If it weren't for those Jersey barriers, someone could have been hurt. Photo: Dirk Peters
If it weren't for those Jersey barriers, someone could have been hurt. Photo: Dirk Peters

Why is it so important for bike lanes to have physical separation from traffic? Because without it, you never know when a two-ton metal box is going to fly across your path.

The photo above was snapped on 59th Street between First Avenue and Second Avenue and posted to Twitter by Dirk Peters last night. If those Jersey barriers weren’t there to protect the westbound bike lane, this might not have turned into a story about bike lane design — it could have been about someone on a bike getting seriously injured.

Meanwhile, on West Street in Greenpoint, where the Department of Design and Construction has installed seven blocks of the Brooklyn Waterfront Greenway, you can see the other downside to going without protection: Motorists turn the bike lane into a parking lot.

The bike path is in serious need of physical barriers, judging by these photos that Doug Gordon posted on Twitter earlier this week. Between Noble Street and Milton Street, the entire path was filled with parked cars.
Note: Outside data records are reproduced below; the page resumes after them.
Lemma visit_keys {A} (visit : list (string * A)) (m : gmap string A) k :
  visit ≡ₚ map_to_list m -> k ∈ visit.*1 <-> is_Some (m !! k).
Proof.
  intros Hvisit. rewrite list_elem_of_fmap. split.
  - intros [[k' x] [-> Hin]]. rewrite Hvisit in Hin.
    apply elem_of_map_to_list in Hin. by exists x.
  - intros [x Hx]. exists (k, x). split; [done|].
    rewrite Hvisit. by apply elem_of_map_to_list.
Qed.

Lemma visit_dom {A} (visit : list (string * A)) (m : gmap string A) :
  visit ≡ₚ map_to_list m ->
  (∅ : gset string) ∪ list_to_set visit.*1 = dom m.
Proof.
  intros Hvisit. rewrite (left_id_L ∅ (∪)). apply set_eq. intros k.
  rewrite elem_of_list_to_set, elem_of_dom. by apply visit_keys.
Qed.

(** [ToXMap] never panics on pointers to variables: the result has the keys
    of the input and holds under each key what [ToX] reads through the
    pointer under that key, in whatever order the map is ranged over. *)
Lemma ToMap_reads visit (m : gmap string pointer) (σ : store T) :
  visit ≡ₚ map_to_list m ->
  map_Forall (fun _ p => allocated σ p) m ->
  ToMap zero visit (Some m) σ = Some (Some (read zero σ <$> m), σ).
Proof.
  intros Hvisit Hm. unfold ToMap.
  destruct (range_entries_fills
              (fun k v ps => do x <- To zero v; lift (set_key ps k x))
              (fun p σ => read zero σ p) (fun _ σ => σ) allocated
              ToMap_step (fun _ _ _ _ Hy => Hy) visit ∅ σ)
    as (m' & Hrun & _ & Hout & Hfill).
  { apply Forall_forall. intros [k p] Hin. simpl.
    rewrite Hvisit in Hin. apply elem_of_map_to_list in Hin.
    by apply (Hm k p). }
  rewrite Hrun, after_unchanged. do 3 f_equal.
  apply map_eq. intros k. rewrite lookup_fmap.
  destruct (m !! k) as [p|] eqn:Hk.
  - destruct (visit_index visit m k p Hvisit Hk) as [i Hi].
    rewrite (Hfill (visit_NoDup visit m Hvisit) i k p Hi).
    by rewrite after_unchanged.
  - rewrite Hout; [done|].
    rewrite (visit_keys visit m k Hvisit), Hk. by intros [? ?].
Qed.
(** C3.  The round trip does not give the coordinates back.  The blinker
    of the tests, 5 by 5 with its live cells at rows 1 to 3 of column 2, is
    saved without name and comments; [save_pattern] writes three header lines
    before the rows, in the form that [_parse_plaintext] itself takes for
    comments, and [_parse_plaintext] numbers rows by line of the file, header
    lines included: the cells come back at rows 4 to 6. *)
Theorem save_then_parse_moves_rows :
  ∃ text,
    save_pattern_file "blinker.txt" 0%nat None None (mkWorld [] [] [blinker])
    = (Returned tt, mkWorld [("blinker.txt", text)] [] [blinker])
    ∧ _parse_plaintext (read_text text) "blinker.txt"
      = Ok (mkPattern "blinker.txt" [(4, 2); (5, 2); (6, 2)]%Z
              ["Generation: 0"; "Alive cells: 3"; ""] "plaintext")
    ∧ ∀ r c, cell blinker r c = 1%Z ↔ (r, c) ∈ [(1, 2); (2, 2); (3, 2)]%Z.
Proof.
  eexists. split; [vm_compute; reflexivity|]. split; [vm_compute; reflexivity|].
  intros r c.
  rewrite <- (Z.sub_0_r r) at 1.
  rewrite <- (elem_of_grid_live_cell blinker 0 r c) by check_wf.
  reflexivity.
Qed.
End SavedHeader.
(** X13: for a provider name without "/", the upstream lookup accepts a
    require entry exactly when its path ends with
    "terraform-provider-<name>", or with that followed by "/v" and one or
    more digits, each from 2 to 9. *)
Theorem isUpstream_paths (name : string) (entry : modfile_Require) :
  has_byte "/" name = false ->
  (isUpstream ("terraform-provider-" ++ name) entry = true <->
   exists pre,
     Path (Mod entry) = pre ++ "terraform-provider-" ++ name \/
     exists ds,
       versionDigits ds = true /\
       Path (Mod entry) = pre ++ ("terraform-provider-" ++ name) ++ "/v" ++ ds).
Proof.
  intros Hname. unfold isUpstream. rewrite HasSuffix_spec. split.
  - intros [pre E].
    destruct (modPathWithoutVersion_prefix (Path (Mod entry)))
      as [U|(ds & D & U)].
    + exists pre. left. now rewrite <- U.
    + exists pre. right. exists ds. split; [exact D|].
      rewrite U at 1. rewrite E. now rewrite append_assoc.
  - intros [pre [E|(ds & D & E)]].
    + exists pre. rewrite E. now apply modPathWithoutVersion_repo_name.
    + exists pre. rewrite E, <- append_assoc.
      now apply modPathWithoutVersion_suffix.
Qed.

Lemma isUpstream_paths_witness :
  isUpstream "terraform-provider-foo" Fixture.other_foo = true.
Proof.
  apply (proj2 (isUpstream_paths "foo" Fixture.other_foo eq_refl)).
  exists "github.com/acme/". right. exists "2". split; reflexivity.
Defined.

(** * Order and irrelevance *)

(** X14: the branch that [pullDefault] picks does not depend on the order
    in which the remote branches are listed. *)
Theorem pickBranch_order_irrelevant (branches branches' : list string)
    (targetBranch : string) :
  Permutation branches branches' ->
  pickBranch branches targetBranch = pickBranch branches' targetBranch.
Proof.
  intros P.
  assert (Q : forall b, In b branches <-> In b branches').
  { intros b. split; apply Permutation_in; [exact P | now apply Permutation_sym]. }
  destruct (pickBranch_spec branches targetBranch) as (A1 & A2 & A3).
  destruct (pickBranch_spec branches' targetBranch) as (B1 & B2 & B3).
  destruct (in_dec string_dec "main" branches) as [M|M].
  - rewrite (A1 M). symmetry. apply B1. now apply Q.
  - assert (M' : ~ In "main" branches') by (intros H; now apply M, Q).
    destruct (in_dec string_dec "master" branches) as [S|S].
    + rewrite (A2 M S). symmetry. apply B2; [exact M' | now apply Q].
    + rewrite (A3 M S). symmetry. apply B3; [exact M'|].
      intros H. now apply S, Q.
Qed.

Lemma pickBranch_order_irrelevant_witness :
  pickBranch ["master"; "main"; "develop"] ""
  = pickBranch ["develop"; "master"; "main"] "".
Proof.
  apply pickBranch_order_irrelevant.
  change (Permutation (["master"; "main"] ++ ["develop"])
            (["develop"] ++ ["master"; "main"])).
  apply Permutation_app_comm.
Defined.

Lemma findFork_first_only (tf : string) (upstream : modfile_Require)
    (replaces : list modfile_Replace) :
  findFork tf upstream replaces =
  findFork tf upstream
    (firstn 1 (filter (fun r => String.eqb (Path (Old r)) (Path (Mod upstream)))
                 replaces)).
Proof.
  induction replaces as [|r replaces IH]; cbn [filter]; [reflexivity|].
  destruct (String.eqb (Path (Old r)) (Path (Mod upstream))) eqn:E.
  - cbn [firstn findFork]. rewrite E. cbn [negb].
    destruct (strings.Cut (Path (New r)) ("/" ++ tf)) as [[before after] found].
    destruct (negb found || _); [reflexivity|].
    destruct (negb _); reflexivity.
  - cbn [findFork]. rewrite E. cbn [negb]. exact IH.
Qed.

(** X15: the replace directives enter the classification only through the
    first one whose original path is the upstream path: directives for other
    modules, and later directives for the upstream path, can be dropped
    without changing the result, be it a kind or an error. *)
Theorem repoKind_first_directive_only (join : list string -> string)
    (goMod : modfile_File) (shimStat : statResult) (shim : manifest)
    (path name : string) (upstream : modfile_Require) (shimmed : bool) :
  findUpstream join goMod shimStat shim path ("terraform-provider-" ++ name)
    = Ok (upstream, shimmed) ->
  repoKind join (Parsed goMod) shimStat shim path name =
  repoKind join
    (Parsed {| Require := Require goMod;
               Replace :=
                 firstn 1
                   (filter (fun r => String.eqb (Path (Old r))
                                       (Path (Mod upstream)))
                      (Replace goMod)) |})
    shimStat shim path name.
Proof.
  intros U. unfold repoKind.
  assert (U' : findUpstream join
                 {| Require := Require goMod;
                    Replace :=
                      firstn 1
                        (filter (fun r => String.eqb (Path (Old r))
                                            (Path (Mod upstream)))
                           (Replace goMod)) |}
                 shimStat shim path ("terraform-provider-" ++ name)
               = Ok (upstream, shimmed)) by exact U.
  rewrite U, U'. cbn [Replace].
  now rewrite (findFork_first_only _ upstream (Replace goMod)).
Qed.

Lemma repoKind_first_directive_only_witness :
  repoKind Triple.slash_Join (Parsed Fixture.forked_twice) Fixture.notExist
    Fixture.noManifest "repo" "foo"
  = repoKind Triple.slash_Join
      (Parsed {| Require := Require Fixture.forked_twice;
                 Replace := firstn 1 (Replace Fixture.forked_twice) |})
      Fixture.notExist Fixture.noManifest "repo" "foo".
Proof.
  exact (repoKind_first_directive_only Triple.slash_Join Fixture.forked_twice
           Fixture.notExist Fixture.noManifest "repo" "foo"
           Fixture.upstream_foo false eq_refl).
Defined.

(** * The fork that is returned *)

Lemma MatchString_versionSuffix (s : string) :
  regexp.MatchString versionSuffix s = true <->
  exists base ds, versionDigits ds = true /\ s = base ++ "/v" ++ ds.
Proof.
  unfold regexp.MatchString. split.
  - destruct (regexp.FindStringStart versionSuffix s) as [i|] eqn:F;
      [|discriminate].
    intros _. apply FindStringStart_some, matchHere_versionSuffix in F.
    destruct F as (ds & E & D). exists (strings.upto i s), ds.
    split; [exact D|]. rewrite <- E. symmetry. apply upto_from.
  - intros (base & ds & D & ->).
    now rewrite (FindStringStart_versionSuffix base ds D).
Qed.

(** X2: a Fork that [repoKind] returns is a replace directive of the outer
    manifest for the upstream path, the first one for that path, and its new
    path reads [<before>/terraform-provider-<name><after>], at the first
    occurrence of "/terraform-provider-<name>" in it, where the last
    "/"-separated segment of [<before>] is "pulumi" and [<after>] is empty
    or ends with "/v" and one or more digits from 2 to 9. *)
Theorem repoKind_fork_trusted (join : list string -> string)
    (outer : manifest) (shimStat : statResult) (shim : manifest)
    (path name : string) (out : GoMod) (replace : modfile_Replace) :
  repoKind join outer shimStat shim path name = Ok out ->
  Fork out = Some replace ->
  exists goMod skipped rest before after,
    outer = Parsed goMod /\
    Replace goMod = (skipped ++ replace :: rest)%list /\
    (forall r, In r skipped -> Path (Old r) <> Path (Upstream out)) /\
    Path (Old replace) = Path (Upstream out) /\
    firstCut (Path (New replace)) ("/" ++ "terraform-provider-" ++ name)
      before after /\
    (before = "pulumi" \/ exists pre, before = pre ++ "/" ++ "pulumi") /\
    (after = "" \/
     exists base ds, versionDigits ds = true /\ after = base ++ "/v" ++ ds).
Proof.
  intros H F.
  destruct (repoKind_ok_inv _ _ _ _ _ _ _ H)
    as (goMod & upstream & shimmed & fork & -> & _ & FF & ->).
  cbn [Fork Upstream] in *. subst fork.
  destruct (findFork_some _ _ _ _ FF)
    as (skipped & rest & before & after & R & S & O & C & A & P).
  exists goMod, skipped, rest, before, after.
  split; [reflexivity|]. split; [exact R|]. split; [exact S|].
  split; [exact O|]. split; [now apply Cut_firstCut|]. split.
  - destruct (orgOf_segment before) as [_ B]. now rewrite P in B.
  - destruct A as [A|A]; [now left|]. right.
    now apply MatchString_versionSuffix.
Qed.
Nice bike lane, bro. Photo: @BrooklynSpoke
Nice bike lane, bro. Photo: @BrooklynSpoke

There was some of that going on when I visited the site in January, but it was mostly contained to one or two blocks. That is no longer the case:

The West Street bike lane earlier this week. Photo: @BrooklynSpoke
The West Street bike lane earlier this week. Photo: @BrooklynSpoke
The same location on January 6. Photo: David Meyer
The same location on January 6. Photo: David Meyer

Clearly, motorists abhor a vacuum.

The design here called for a mountable curb but no other physical separation. That’s not going to be enough. To make this section of the greenway a viable bike path, Jersey barriers, heavy planters, or some other form of protection will be needed.